19 Aug 2020
Vaccine candidate protects monkeys from SARS-CoV-2 infection (Nature)
An experimental coronavirus vaccine Ad26 seems to have completely prevented infection in most monkeys that received the jab. Hanneke Schuitemaker at Janssen Vaccines and Prevention in Leiden, the Netherlands, Dan Barouch at Beth Israel Deaconess Medical Center in Boston, Massachusetts, and their colleagues gave 52 rhesus macaques (Macaca mulatta) a single dose of one of 7 vaccines (N. B. Mercado et al. Nature 2020). Each vaccine comprised a weakened respiratory virus coding for one of seven forms of SARS-CoV-2’s spike protein.
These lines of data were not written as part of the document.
(** C7: where the rewards and the forward masks are available in the
    receiving batch only, the merged batch still flags them available; the
    rewards are [None] and the masks are those of the receiving batch
    alone, and both reads return them as they are, without recomputing. *)
Theorem merge_keeps_flags_of_dropped_caches (A B A' : batch) :
  Py.for_ merge_round [B] A = Py.Ok A' tt ->
  rewards_available A = true -> rewards_available B = false ->
  masks_forward_available A = true -> masks_forward_available B = false ->
  Py.final_state (merge_ [B] A) = A'
  /\ rewards_available A' = true /\ rewards A' = None
  /\ get_rewards compute_rewards false A' = Py.Ok A' None
  /\ masks_forward_available A' = true
  /\ masks_invalid_actions_forward A' = masks_invalid_actions_forward A
  /\ get_masks_forward mask_forward_of false A'
     = Py.Ok A' (masks_invalid_actions_forward A).
Proof.
  intros Hloop HrA HrB HmA HmB.
  assert (Hfinal : Py.final_state (merge_ [B] A) = A').
  { unfold merge. py_unfold. rewrite Hloop. destruct (is_valid A'); reflexivity. }
  simpl in Hloop.
  apply (bind_Ok_inv (merge_round B) (fun _ => Py.ret tt)) in Hloop
    as (A2 & [] & Hround & [= ->]).
  apply merge_one_Ok_inv in Hround as (sh & A1 & Hmain & Hopt).
  destruct (merge_main_data_spec (shift_fields sh B) A)
    as (A1' & Hmain' & _ & _ & Hr1 & Hra1 & Hm1 & Hma1).
  assert (A1' = A1) by congruence. subst A1'.
  destruct (merge_optional_data_frame (shift_fields sh B) A1)
    as (_ & _ & Hra & Hma & _).
  rewrite Hopt in Hra, Hma. simpl in Hra, Hma.
  destruct (merge_optional_data_Ok (shift_fields sh B) A1 A' Hopt)
    as (Hrew & _ & _ & Hmask).
  assert (Hra' : rewards_available A' = true) by congruence.
  assert (Hma' : masks_forward_available A' = true) by congruence.
  assert (Hrew' : rewards A' = None).
  { apply Hrew. rewrite Hra1, HrA. simpl. exact HrB. }
  assert (Hmask' : masks_invalid_actions_forward A'
                   = masks_invalid_actions_forward A).
  { rewrite Hmask; [exact Hm1 |]. rewrite Hma1, HmA. simpl. exact HmB. }
  repeat split; try assumption.
  - unfold get_rewards. py_unfold. rewrite Hra'. simpl. rewrite Hrew'. reflexivity.
  - unfold get_masks_forward. py_unfold. rewrite Hma'. simpl. rewrite Hmask'.
    reflexivity.
Qed.

Lemma rows_from_snoc (n : nat) (i : Z) log e :
  rows_from n i (log ++ [e])
  = rows_from n i log
    ++ (if env_id e =? i then [(n + length log)%nat] else []).
Proof.
  revert n. induction log as [| e' log IH]; intros n; simpl.
  - rewrite Nat.add_0_r. destruct (env_id e =? i); reflexivity.
  - rewrite IH. replace (S n + length log)%nat with (n + S (length log))%nat by lia.
    destruct (env_id e' =? i); reflexivity.
Qed.

(** A new row goes to the front of the list of its trajectory. *)
Lemma rows_rev_snoc (i : Z) log e :
  rows_rev i (log ++ [e])
  = if env_id e =? i then length log :: rows_rev i log else rows_rev i log.
Proof.
  unfold rows_rev. rewrite rows_from_snoc. destruct (env_id e =? i).
  - rewrite reverse_app. reflexivity.
  - rewrite app_nil_r. reflexivity.
Qed.

Lemma previous_env_snoc (i : Z) log e :
  previous_env i (log ++ [e])
  = if env_id e =? i then Some e else previous_env i log.
Proof.
  unfold previous_env. rewrite filter_app. simpl.
  rewrite filter_cons, filter_nil.
  destruct (Z.eqb_spec (env_id e) i) as [Heq | Hne].
  - destruct (decide (env_id e = i)); [| contradiction]. apply last_snoc.
  - destruct (decide (env_id e = i)); [contradiction |].
    rewrite app_nil_r. reflexivity.
Qed.

(** The first entry of the list of a trajectory is the row of its latest
    environment. *)
Lemma rows_rev_head (i : Z) log :
  match rows_rev i log with
  | [] => previous_env i log = None
  | j :: _ => exists e', previous_env i log = Some e' /\ log !! j = Some e'
  end.
Proof.
  induction log as [| e log IH] using rev_ind; [reflexivity |].
  rewrite rows_rev_snoc, previous_env_snoc.
  destruct (env_id e =? i).
  - exists e. split; [reflexivity |]. apply list_lookup_middle. reflexivity.
  - destruct (rows_rev i log) as [| j l]; [exact IH |].
    destruct IH as (e' & Hp & Hj). exists e'. split; [exact Hp |].
    apply lookup_app_l_Some. exact Hj.
Qed.

Lemma backward_built_empty : backward_built [] (empty : batch).
Proof. constructor; reflexivity. Qed.

Lemma backward_built_set_continuous (c : option bool) log b :
  backward_built log b -> backward_built log (set_continuous c b).
Proof. intros [H1 H2 H3 H4 H5]. constructor; assumption. Qed.

Lemma backward_trajectories_step (trajs : list (Z * list nat)) log e :
  (forall i, dict_get i trajs
             = match rows_rev i log with [] => None | l => Some l end) ->
  forall i,
    dict_get i (dict_set (env_id e) (length log :: rows_rev (env_id e) log) trajs)
    = match rows_rev i (log ++ [e]) with [] => None | l => Some l end.
Proof.
  intros Htraj i. rewrite rows_rev_snoc.
  destruct (Z.eqb_spec (env_id e) i) as [<- | Hne].
  - apply dict_get_set_eq.
  - rewrite dict_get_set_ne by exact Hne. apply Htraj.
Qed.

Lemma lookup_new_row {A} (l : list A) (x : A) (n : nat) :
  length l = n -> (l ++ [x]) !! n = Some x.
Proof. intros <-. apply list_lookup_middle. reflexivity. Qed.

(** A valid backward tuple on a batch built backward: the call returns,
    the batch stays built backward, and the new row is as follows. *)
Lemma backward_row_added (train : bool) e (action : Action)
    (mask : option MaskT) log b :
  backward_built log b ->
  stored train e true = true ->
  exists b',
    add_sample true train (e, action, true, mask) b = Py.Ok b' tt
    /\ backward_built (log ++ [e]) b'
    /\ dict_get (env_id e) (trajectories b')
       = Some (size b :: rows_rev (env_id e) log)
    /\ match previous_env (env_id e) log with
       | None =>
           states b' !! size b = Some (env_state e)
           /\ done b' !! size b = Some true
       | Some e_prev =>
           states b' !! size b = Some (env_state e_prev)
           /\ done b' !! size b = Some (env_done e)
       end.
Proof.
  intros [Hsize Hstates Hdone Hparents Htraj] Hstored.
  unfold stored in Hstored. rewrite andb_true_r in Hstored.
  apply negb_true_iff in Hstored.
  pose proof (Htraj (env_id e)) as Hmine.
  pose proof (rows_rev_head (env_id e) log) as Hhead.
  pose proof (backward_trajectories_step _ log e Htraj) as Hstep.
  unfold_add_sample. rewrite Hstored. simpl.
  destruct (dict_mem (env_id e) (trajectories b)) eqn:Emem.
  - apply dict_mem_get in Emem as [l Hl]. rewrite Hl in Hmine.
    destruct (rows_rev (env_id e) log) as [| j l'] eqn:Erows; [discriminate |].
    injection Hmine as ->. destruct Hhead as (e_prev & Hprev & Hj).
    rewrite Hprev.
    assert (Hpj : (map env_state log ++ [env_state e]) !! j
                  = Some (env_state e_prev)).
    { apply lookup_app_l_Some. rewrite list_lookup_fmap, Hj. reflexivity. }
    destruct (dict_mem (env_id e) (envs b)); simpl;
      rewrite ?(dict_get_Some_mem _ _ _ Hl); simpl; rewrite Hl; simpl;
      rewrite Hparents; simpl; rewrite dict_get_set_eq; simpl;
      rewrite Hpj; simpl.
    all: eexists; split; [reflexivity |]; simpl.
    all: split; [constructor; simpl; rewrite ?length_app; simpl; try lia |].
    all: try (rewrite map_app; reflexivity).
    all: try (rewrite Hsize; exact Hstep).
    all: rewrite dict_get_set_eq, Hsize.
    all: rewrite !lookup_new_row by assumption; auto.
  - apply dict_mem_false, dict_get_None in Emem. rewrite Emem in Hmine.
    destruct (rows_rev (env_id e) log) as [| j l'] eqn:Erows; [| discriminate].
    rewrite Hhead.
    destruct (dict_mem (env_id e) (envs b)); simpl;
      rewrite ?(proj2 (dict_mem_false _ _) (proj1 (dict_get_None _ _) Emem));
      simpl; rewrite Hparents; simpl; rewrite dict_get_set_eq; simpl.
    all: eexists; split; [reflexivity |]; simpl.
    all: split; [constructor; simpl; rewrite ?length_app; simpl; try lia |].
    all: try (rewrite map_app; reflexivity).
    all: try (rewrite Hsize; exact Hstep).
    all: rewrite dict_get_set_eq, Hsize.
    all: rewrite !lookup_new_row by assumption; auto.
Qed.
After vaccination, nearly all the monkeys made neutralizing antibodies — powerful immune molecules that can block infection — and T cells that trigger other immune responses. When monkeys were exposed to SARS-CoV-2, the most potent of the vaccines Ad26 prevented lung infection in six out of six animals that received it using intratracheal route, and nasal infection in five out of six.Across all the vaccinated monkeys, levels of neutralizing antibodies were associated with protection from SARS-CoV-2 infection, but levels of T cells were not. The optimal Ad26 vector-based vaccine for SARS-CoV-2, termed Ad26.COV2.S, is currently being evaluated in clinical trials.